Could you repeat the records shown below exactly as written?

*** Opening Raw data ***

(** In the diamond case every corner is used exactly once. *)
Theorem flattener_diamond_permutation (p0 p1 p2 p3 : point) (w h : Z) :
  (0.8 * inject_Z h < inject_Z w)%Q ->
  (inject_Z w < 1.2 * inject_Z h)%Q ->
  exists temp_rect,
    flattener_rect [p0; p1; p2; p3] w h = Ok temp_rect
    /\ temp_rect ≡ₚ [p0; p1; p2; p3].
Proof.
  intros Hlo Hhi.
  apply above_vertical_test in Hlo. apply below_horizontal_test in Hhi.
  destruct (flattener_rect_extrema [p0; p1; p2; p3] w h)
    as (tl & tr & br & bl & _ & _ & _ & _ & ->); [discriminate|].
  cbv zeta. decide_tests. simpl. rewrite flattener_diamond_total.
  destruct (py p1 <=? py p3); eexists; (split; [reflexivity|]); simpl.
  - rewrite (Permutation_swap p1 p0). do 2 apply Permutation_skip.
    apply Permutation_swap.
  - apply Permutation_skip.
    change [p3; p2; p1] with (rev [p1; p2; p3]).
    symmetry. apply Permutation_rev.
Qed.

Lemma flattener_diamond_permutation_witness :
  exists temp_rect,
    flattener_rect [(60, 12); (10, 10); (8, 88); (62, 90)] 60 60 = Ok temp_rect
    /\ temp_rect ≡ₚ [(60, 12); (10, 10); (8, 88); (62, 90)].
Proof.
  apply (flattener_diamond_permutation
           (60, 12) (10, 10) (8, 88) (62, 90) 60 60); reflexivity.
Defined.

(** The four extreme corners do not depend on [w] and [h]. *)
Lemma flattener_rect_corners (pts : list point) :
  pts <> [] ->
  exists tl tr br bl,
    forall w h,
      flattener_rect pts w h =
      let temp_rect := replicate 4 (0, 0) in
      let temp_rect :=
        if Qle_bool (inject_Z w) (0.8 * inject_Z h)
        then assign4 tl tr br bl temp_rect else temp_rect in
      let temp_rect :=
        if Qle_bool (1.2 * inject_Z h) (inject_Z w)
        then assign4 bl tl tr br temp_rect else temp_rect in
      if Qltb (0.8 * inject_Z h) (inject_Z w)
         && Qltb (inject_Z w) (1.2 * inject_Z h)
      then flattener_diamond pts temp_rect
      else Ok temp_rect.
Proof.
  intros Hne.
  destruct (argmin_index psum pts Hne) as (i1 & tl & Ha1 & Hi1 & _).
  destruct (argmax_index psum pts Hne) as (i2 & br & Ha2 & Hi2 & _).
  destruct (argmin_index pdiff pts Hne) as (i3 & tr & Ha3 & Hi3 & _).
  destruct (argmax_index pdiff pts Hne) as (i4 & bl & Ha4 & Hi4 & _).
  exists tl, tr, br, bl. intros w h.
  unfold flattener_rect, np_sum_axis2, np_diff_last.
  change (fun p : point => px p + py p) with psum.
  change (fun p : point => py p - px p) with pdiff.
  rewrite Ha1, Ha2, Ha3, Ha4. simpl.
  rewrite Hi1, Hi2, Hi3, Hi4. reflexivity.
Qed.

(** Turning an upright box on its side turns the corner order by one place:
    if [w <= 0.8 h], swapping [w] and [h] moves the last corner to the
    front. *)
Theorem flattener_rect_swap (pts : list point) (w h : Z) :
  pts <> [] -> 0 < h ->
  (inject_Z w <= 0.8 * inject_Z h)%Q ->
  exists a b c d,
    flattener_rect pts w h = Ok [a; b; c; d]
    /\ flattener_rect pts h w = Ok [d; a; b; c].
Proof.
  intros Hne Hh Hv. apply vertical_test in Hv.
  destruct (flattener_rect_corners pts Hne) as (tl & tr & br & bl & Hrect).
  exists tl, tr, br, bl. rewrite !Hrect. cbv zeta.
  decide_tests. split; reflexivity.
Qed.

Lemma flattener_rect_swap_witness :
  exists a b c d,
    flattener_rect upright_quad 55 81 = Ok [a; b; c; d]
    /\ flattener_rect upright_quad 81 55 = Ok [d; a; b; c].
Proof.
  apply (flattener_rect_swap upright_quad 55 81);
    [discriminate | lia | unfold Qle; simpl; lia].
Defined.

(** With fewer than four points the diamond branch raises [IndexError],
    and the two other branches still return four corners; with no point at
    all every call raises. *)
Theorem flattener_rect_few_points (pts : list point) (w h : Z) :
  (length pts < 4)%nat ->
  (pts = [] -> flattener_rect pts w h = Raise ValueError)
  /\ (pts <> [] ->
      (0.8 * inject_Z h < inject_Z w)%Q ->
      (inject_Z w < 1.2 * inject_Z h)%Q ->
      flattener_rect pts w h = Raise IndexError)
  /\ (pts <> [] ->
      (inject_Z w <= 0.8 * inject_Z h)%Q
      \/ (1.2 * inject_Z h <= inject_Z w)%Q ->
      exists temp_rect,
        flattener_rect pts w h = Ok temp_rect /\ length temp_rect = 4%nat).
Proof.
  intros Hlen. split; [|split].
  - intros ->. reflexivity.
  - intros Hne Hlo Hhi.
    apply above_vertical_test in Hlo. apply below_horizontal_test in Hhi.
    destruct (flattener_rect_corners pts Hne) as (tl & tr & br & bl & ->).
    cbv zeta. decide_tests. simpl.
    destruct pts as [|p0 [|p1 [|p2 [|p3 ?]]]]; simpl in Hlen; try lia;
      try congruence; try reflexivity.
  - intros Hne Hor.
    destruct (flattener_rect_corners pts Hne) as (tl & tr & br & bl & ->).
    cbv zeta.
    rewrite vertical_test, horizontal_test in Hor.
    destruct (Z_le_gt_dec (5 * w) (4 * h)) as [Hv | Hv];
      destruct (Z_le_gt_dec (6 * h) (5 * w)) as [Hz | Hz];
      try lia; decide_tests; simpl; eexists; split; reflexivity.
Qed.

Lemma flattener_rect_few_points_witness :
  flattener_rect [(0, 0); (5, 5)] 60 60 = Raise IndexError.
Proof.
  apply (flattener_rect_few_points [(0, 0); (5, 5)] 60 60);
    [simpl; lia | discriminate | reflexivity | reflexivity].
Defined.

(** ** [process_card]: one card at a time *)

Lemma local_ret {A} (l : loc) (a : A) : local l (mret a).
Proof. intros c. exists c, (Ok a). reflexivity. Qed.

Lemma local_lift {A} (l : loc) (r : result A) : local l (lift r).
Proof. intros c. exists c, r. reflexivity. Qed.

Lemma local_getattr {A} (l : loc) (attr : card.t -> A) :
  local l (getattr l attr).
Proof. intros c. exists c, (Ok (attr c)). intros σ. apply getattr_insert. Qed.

*** Closing Raw data ***

_Finished task_
(** In the diamond case every corner is used exactly once. *)
Theorem flattener_diamond_permutation (p0 p1 p2 p3 : point) (w h : Z) :
  (0.8 * inject_Z h < inject_Z w)%Q ->
  (inject_Z w < 1.2 * inject_Z h)%Q ->
  exists temp_rect,
    flattener_rect [p0; p1; p2; p3] w h = Ok temp_rect
    /\ temp_rect ≡ₚ [p0; p1; p2; p3].
Proof.
  intros Hlo Hhi.
  apply above_vertical_test in Hlo. apply below_horizontal_test in Hhi.
  destruct (flattener_rect_extrema [p0; p1; p2; p3] w h)
    as (tl & tr & br & bl & _ & _ & _ & _ & ->); [discriminate|].
  cbv zeta. decide_tests. simpl. rewrite flattener_diamond_total.
  destruct (py p1 <=? py p3); eexists; (split; [reflexivity|]); simpl.
  - rewrite (Permutation_swap p1 p0). do 2 apply Permutation_skip.
    apply Permutation_swap.
  - apply Permutation_skip.
    change [p3; p2; p1] with (rev [p1; p2; p3]).
    symmetry. apply Permutation_rev.
Qed.

Lemma flattener_diamond_permutation_witness :
  exists temp_rect,
    flattener_rect [(60, 12); (10, 10); (8, 88); (62, 90)] 60 60 = Ok temp_rect
    /\ temp_rect ≡ₚ [(60, 12); (10, 10); (8, 88); (62, 90)].
Proof.
  apply (flattener_diamond_permutation
           (60, 12) (10, 10) (8, 88) (62, 90) 60 60); reflexivity.
Defined.

(** The four extreme corners do not depend on [w] and [h]. *)
Lemma flattener_rect_corners (pts : list point) :
  pts <> [] ->
  exists tl tr br bl,
    forall w h,
      flattener_rect pts w h =
      let temp_rect := replicate 4 (0, 0) in
      let temp_rect :=
        if Qle_bool (inject_Z w) (0.8 * inject_Z h)
        then assign4 tl tr br bl temp_rect else temp_rect in
      let temp_rect :=
        if Qle_bool (1.2 * inject_Z h) (inject_Z w)
        then assign4 bl tl tr br temp_rect else temp_rect in
      if Qltb (0.8 * inject_Z h) (inject_Z w)
         && Qltb (inject_Z w) (1.2 * inject_Z h)
      then flattener_diamond pts temp_rect
      else Ok temp_rect.
Proof.
  intros Hne.
  destruct (argmin_index psum pts Hne) as (i1 & tl & Ha1 & Hi1 & _).
  destruct (argmax_index psum pts Hne) as (i2 & br & Ha2 & Hi2 & _).
  destruct (argmin_index pdiff pts Hne) as (i3 & tr & Ha3 & Hi3 & _).
  destruct (argmax_index pdiff pts Hne) as (i4 & bl & Ha4 & Hi4 & _).
  exists tl, tr, br, bl. intros w h.
  unfold flattener_rect, np_sum_axis2, np_diff_last.
  change (fun p : point => px p + py p) with psum.
  change (fun p : point => py p - px p) with pdiff.
  rewrite Ha1, Ha2, Ha3, Ha4. simpl.
  rewrite Hi1, Hi2, Hi3, Hi4. reflexivity.
Qed.

(** Turning an upright box on its side turns the corner order by one place:
    if [w <= 0.8 h], swapping [w] and [h] moves the last corner to the
    front. *)
Theorem flattener_rect_swap (pts : list point) (w h : Z) :
  pts <> [] -> 0 < h ->
  (inject_Z w <= 0.8 * inject_Z h)%Q ->
  exists a b c d,
    flattener_rect pts w h = Ok [a; b; c; d]
    /\ flattener_rect pts h w = Ok [d; a; b; c].
Proof.
  intros Hne Hh Hv. apply vertical_test in Hv.
  destruct (flattener_rect_corners pts Hne) as (tl & tr & br & bl & Hrect).
  exists tl, tr, br, bl. rewrite !Hrect. cbv zeta.
  decide_tests. split; reflexivity.
Qed.

Lemma flattener_rect_swap_witness :
  exists a b c d,
    flattener_rect upright_quad 55 81 = Ok [a; b; c; d]
    /\ flattener_rect upright_quad 81 55 = Ok [d; a; b; c].
Proof.
  apply (flattener_rect_swap upright_quad 55 81);
    [discriminate | lia | unfold Qle; simpl; lia].
Defined.

(** With fewer than four points the diamond branch raises [IndexError],
    and the two other branches still return four corners; with no point at
    all every call raises. *)
Theorem flattener_rect_few_points (pts : list point) (w h : Z) :
  (length pts < 4)%nat ->
  (pts = [] -> flattener_rect pts w h = Raise ValueError)
  /\ (pts <> [] ->
      (0.8 * inject_Z h < inject_Z w)%Q ->
      (inject_Z w < 1.2 * inject_Z h)%Q ->
      flattener_rect pts w h = Raise IndexError)
  /\ (pts <> [] ->
      (inject_Z w <= 0.8 * inject_Z h)%Q
      \/ (1.2 * inject_Z h <= inject_Z w)%Q ->
      exists temp_rect,
        flattener_rect pts w h = Ok temp_rect /\ length temp_rect = 4%nat).
Proof.
  intros Hlen. split; [|split].
  - intros ->. reflexivity.
  - intros Hne Hlo Hhi.
    apply above_vertical_test in Hlo. apply below_horizontal_test in Hhi.
    destruct (flattener_rect_corners pts Hne) as (tl & tr & br & bl & ->).
    cbv zeta. decide_tests. simpl.
    destruct pts as [|p0 [|p1 [|p2 [|p3 ?]]]]; simpl in Hlen; try lia;
      try congruence; try reflexivity.
  - intros Hne Hor.
    destruct (flattener_rect_corners pts Hne) as (tl & tr & br & bl & ->).
    cbv zeta.
    rewrite vertical_test, horizontal_test in Hor.
    destruct (Z_le_gt_dec (5 * w) (4 * h)) as [Hv | Hv];
      destruct (Z_le_gt_dec (6 * h) (5 * w)) as [Hz | Hz];
      try lia; decide_tests; simpl; eexists; split; reflexivity.
Qed.

Lemma flattener_rect_few_points_witness :
  flattener_rect [(0, 0); (5, 5)] 60 60 = Raise IndexError.
Proof.
  apply (flattener_rect_few_points [(0, 0); (5, 5)] 60 60);
    [simpl; lia | discriminate | reflexivity | reflexivity].
Defined.

(** ** [process_card]: one card at a time *)

Lemma local_ret {A} (l : loc) (a : A) : local l (mret a).
Proof. intros c. exists c, (Ok a). reflexivity. Qed.

Lemma local_lift {A} (l : loc) (r : result A) : local l (lift r).
Proof. intros c. exists c, r. reflexivity. Qed.

Lemma local_getattr {A} (l : loc) (attr : card.t -> A) :
  local l (getattr l attr).
Proof. intros c. exists c, (Ok (attr c)). intros σ. apply getattr_insert. Qed.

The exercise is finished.